Docked with Salyut 6. Launched unmanned to provide return vehicle for Soyuz 32 crew of Lyakhov/Ryumin after Soyuz 33 primary propulsion system failure. Checked the operation of the spacecraft propulsion unit; transportated the crew of the Salyut-6 station back to earth. Recovered August 19, 1979 12:30 GMT.


09 April 1980 Soyuz 35 Program: Salyut. Flight Crew: Popov, Ryumin. Manned flight: Soyuz 35. Launch Site: Baikonur . Launch Vehicle: Soyuz 11A511U. Mass: 6,800 kg. Perigee: 197 km. Apogee: 247 km. Inclination: 51.6 deg. Duration: 55.06 days.

Manned two crew. Docked with Salyut 6. Carried crew comprising L I Popov and V V Ryumin to the Salyut-6 station to carry out scientific and technical research and experiments. Returned crew of Soyuz 36 to Earth. Recovered June 3, 1980 15:07 GMT. Landed 140 km SE Dzehezkazgan.

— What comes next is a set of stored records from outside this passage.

Definition Callback (A : Type) := A -> Completion.

(** The fields of [PlivoWebSocketServer]; [validateV3Signature] is the
    function imported from the vendor's package (method, uri, nonce, auth
    token, signature), which answers or throws. *)
Record PlivoWebSocketServer := {
  validateSignatureEnabled : bool;
  authToken : option string;
  validateV3Signature :
    string -> string -> string -> option string -> string -> Thrown + bool;
  connectionCallbacks : list ConnectionCallback;
  startCallbacks : list (Callback StartEvent.t);
  mediaCallbacks : list (Callback MediaEvent.t);
  dtmfCallbacks : list (Callback DTMFEvent.t);
  playedStreamCallbacks : list (Callback PlayedStreamEvent.t);
  clearedAudioCallbacks : list (Callback ClearedAudioEvent.t);
  errorCallbacks : list (Callback Error);
  closeCallbacks : list (Callback unit) }.

Inductive IncomingEventEnum := START | MEDIA | DTMF | PLAYED_STREAM | CLEARED_AUDIO.

(** The [case] a value of [data.event] selects, if any. *)
Definition case_of (v : jsvalue) : option IncomingEventEnum :=
  match v with
  | Some (JString s) =>
      if String.eqb s "start" then Some START
      else if String.eqb s "media" then Some MEDIA
      else if String.eqb s "dtmf" then Some DTMF
      else if String.eqb s "playedStream" then Some PLAYED_STREAM
      else if String.eqb s "clearedAudio" then Some CLEARED_AUDIO
      else None
  | _ => None
  end.

(** [data.event]: reading a property of [null] throws a [TypeError]; a
    value that is not an object has no such property. *)
Definition data_event (data : json) : Eff jsvalue :=
  match data with
  | JNull =>
      throw (ThrowError
        {| message := [Text "Cannot read properties of null (reading 'event')"] |})
  | JObject props => ret (assoc "event" props)
  | _ => ret None
  end.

26 May 1980 Soyuz 36 Program: Salyut. Flight Crew: Farkas, Kubasov. Manned flight: Soyuz 36. Launch Site: Baikonur . Launch Vehicle: Soyuz 11A511U. Mass: 6,800 kg. Perigee: 190 km. Apogee: 263 km. Inclination: 51.6 deg. Duration: 65.87 days.

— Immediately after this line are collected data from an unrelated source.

(* ===== verification/Ring.v ===== *)
(** * Ring indices

    The circular buffers of circularQueue/ and the ring of
    amazon/emergingDevices store a queue in an array, the k-th oldest element
    in slot (tail + k) mod capacity.  [ring_rep] states this layout and the
    lemmas say what writing a slot and advancing an index do to the queue;
    every ring of the development is verified with them. *)

From stdpp Require Import base list numbers.
From Stdlib Require Import ZArith Lia.
From S2P Require Import Prelude.

Section ring.
Context {A : Type}.
Implicit Types (buf vs : list A) (x v : A) (t : Z).

Definition slot (n t : Z) (k : nat) : nat := Z.to_nat ((t + Z.of_nat k) mod n).

Definition ring_rep buf t vs : Prop :=
  ∀ k v, vs !! k = Some v → buf !! slot (Z.of_nat (length buf)) t k = Some v.

Lemma slot_lt n t k : 0 < n → (slot n t k < Z.to_nat n)%nat.
Proof. intros Hn. unfold slot. pose proof (Z.mod_pos_bound (t + Z.of_nat k) n). lia. Qed.

Lemma slot_inj n t j k :
  (j < Z.to_nat n)%nat → (k < Z.to_nat n)%nat → slot n t j = slot n t k → j = k.
Proof.
  unfold slot. intros Hj Hk H.
  assert (0 < n) by lia.
  pose proof (Z.mod_pos_bound (t + Z.of_nat j) n).
  pose proof (Z.mod_pos_bound (t + Z.of_nat k) n).
  assert ((t + Z.of_nat j) mod n = (t + Z.of_nat k) mod n) as E by lia.
  pose proof (Z.div_mod (t + Z.of_nat j) n ltac:(lia)) as Ej.
  pose proof (Z.div_mod (t + Z.of_nat k) n ltac:(lia)) as Ek.
  rewrite E in Ej. set (qj := (t + Z.of_nat j) / n) in *.
  set (qk := (t + Z.of_nat k) / n) in *.
  assert (Z.of_nat j - Z.of_nat k = n * (qj - qk)) by lia.
  assert (qj - qk = 0) by nia. nia.
Qed.

Lemma slot_0 n t : 0 ≤ t < n → slot n t 0 = Z.to_nat t.
Proof. intros H. unfold slot. rewrite Z.mod_small; f_equal; lia. Qed.

Lemma slot_S n t k : 0 < n → slot n ((t + 1) mod n) k = slot n t (S k).
Proof.
  intros Hn. unfold slot. rewrite Z.add_mod_idemp_l by lia. do 2 f_equal. lia.
Qed.

Lemma ring_rep_nil buf t : ring_rep buf t [].
Proof. intros k v H. by rewrite lookup_nil in H. Qed.

(** Writing the slot after the newest element enqueues. *)
Lemma ring_rep_push buf t vs x :
  (length vs < length buf)%nat → ring_rep buf t vs →
  ring_rep (<[slot (Z.of_nat (length buf)) t (length vs) := x]> buf) t (vs ++ [x]).
Proof.
  intros Hlen Hrep k v Hk. rewrite length_insert.
  apply lookup_snoc_Some in Hk as [[Hk Hlt]|[-> ->]].
  - rewrite list_lookup_insert_ne; [by apply Hrep|].
    intros E%slot_inj; lia.
  - apply list_lookup_insert_eq.
    pose proof (slot_lt (Z.of_nat (length buf)) t (length vs)). lia.
Qed.

(** Writing any other slot leaves the queue alone. *)
Lemma ring_rep_write buf t vs i x :
  (∀ k, (k < length vs)%nat → slot (Z.of_nat (length buf)) t k ≠ i) →
  ring_rep buf t vs → ring_rep (<[i := x]> buf) t vs.
Proof.
  intros Hi Hrep k v Hk. rewrite length_insert.
  rewrite list_lookup_insert_ne; [by apply Hrep|].
  apply lookup_lt_Some in Hk. intros E. by apply (Hi k).
Qed.

(** The oldest element is at [t]; advancing [t] dequeues it. *)
Lemma ring_rep_head buf t v vs :
  0 ≤ t < Z.of_nat (length buf) → ring_rep buf t (v :: vs) → buf !! Z.to_nat t = Some v.
Proof. intros Ht Hrep. rewrite <-(slot_0 (Z.of_nat (length buf))) by done. by apply Hrep. Qed.

Lemma ring_rep_tail buf t v vs :
  (0 < length buf)%nat → ring_rep buf t (v :: vs) →
  ring_rep buf ((t + 1) mod Z.of_nat (length buf)) vs.
Proof. intros Hn Hrep k w Hk. rewrite slot_S by lia. by apply Hrep. Qed.

(** Advancing the write index keeps it at the first free slot. *)
Lemma head_succ n t k :
  0 < n → ((t + Z.of_nat k) mod n + 1) mod n = (t + Z.of_nat (S k)) mod n.
Proof. intros Hn. rewrite Z.add_mod_idemp_l by lia. f_equal. lia. Qed.

Lemma head_after_pop n t k :
  0 < n → ((t + 1) mod n + Z.of_nat k) mod n = (t + Z.of_nat (S k)) mod n.
Proof. intros Hn. rewrite Z.add_mod_idemp_l by lia. f_equal. lia. Qed.

(** A slot of the queue is in use for exactly one position. *)
Lemma slot_other n t k : 0 ≤ t < n → (k < Z.to_nat n)%nat → k ≠ 0%nat → slot n t k ≠ Z.to_nat t.
Proof. intros Ht Hk Hne E. rewrite <-(slot_0 n t) in E by done. apply slot_inj in E; lia. Qed.

(** The write index meets the read index exactly when the ring is empty or full. *)
Lemma head_eq_tail n t k :
  0 ≤ t < n → (k ≤ Z.to_nat n)%nat →
  (t + Z.of_nat k) mod n = t ↔ k = 0%nat ∨ k = Z.to_nat n.
Proof.
  intros Ht Hk. split.
  - intros E. destruct (decide (k = Z.to_nat n)); [by right|left].
    apply (slot_inj n t k 0); [lia..|]. unfold slot. rewrite E.
    rewrite Z.mod_small; lia.
  - intros [->| ->]; [rewrite Z.mod_small; lia|].
    rewrite Z2Nat.id by lia. rewrite <-(Z.mul_1_l n) at 1.
    rewrite Z.mod_add, Z.mod_small; lia.
Qed.
End ring.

Transported the fifth international crew under the INTERCOSMOS programme, comprising V N Kubasov (USSR) and B Farkas (Hungary) to the Salyut-6 station to carry out scientific research and experiments. Returned crew of Soyuz 37 to Earth. Recovered July 31, 1980 15:15 GMT.


23 July 1980 Soyuz 37 Program: Salyut. Flight Crew: Gorbatko, Tuan. Manned flight: Soyuz 37. Launch Site: Baikonur . Launch Vehicle: Soyuz 11A511U. Mass: 6,800 kg. Perigee: 190 km. Apogee: 273 km. Inclination: 51.5 deg. Duration: 79.64 days.

Manned two crew. Transported to the Salyut-6 station the sixth international crew under the Intercosmos programme, comprising V V Gorbatko (USSR) and Pham Tuan (Viet Nam), to conduct scientific research and experiments. Returned crew of Soyuz 35 to Earth. Recovered October 11, 1980 9:50 GMT.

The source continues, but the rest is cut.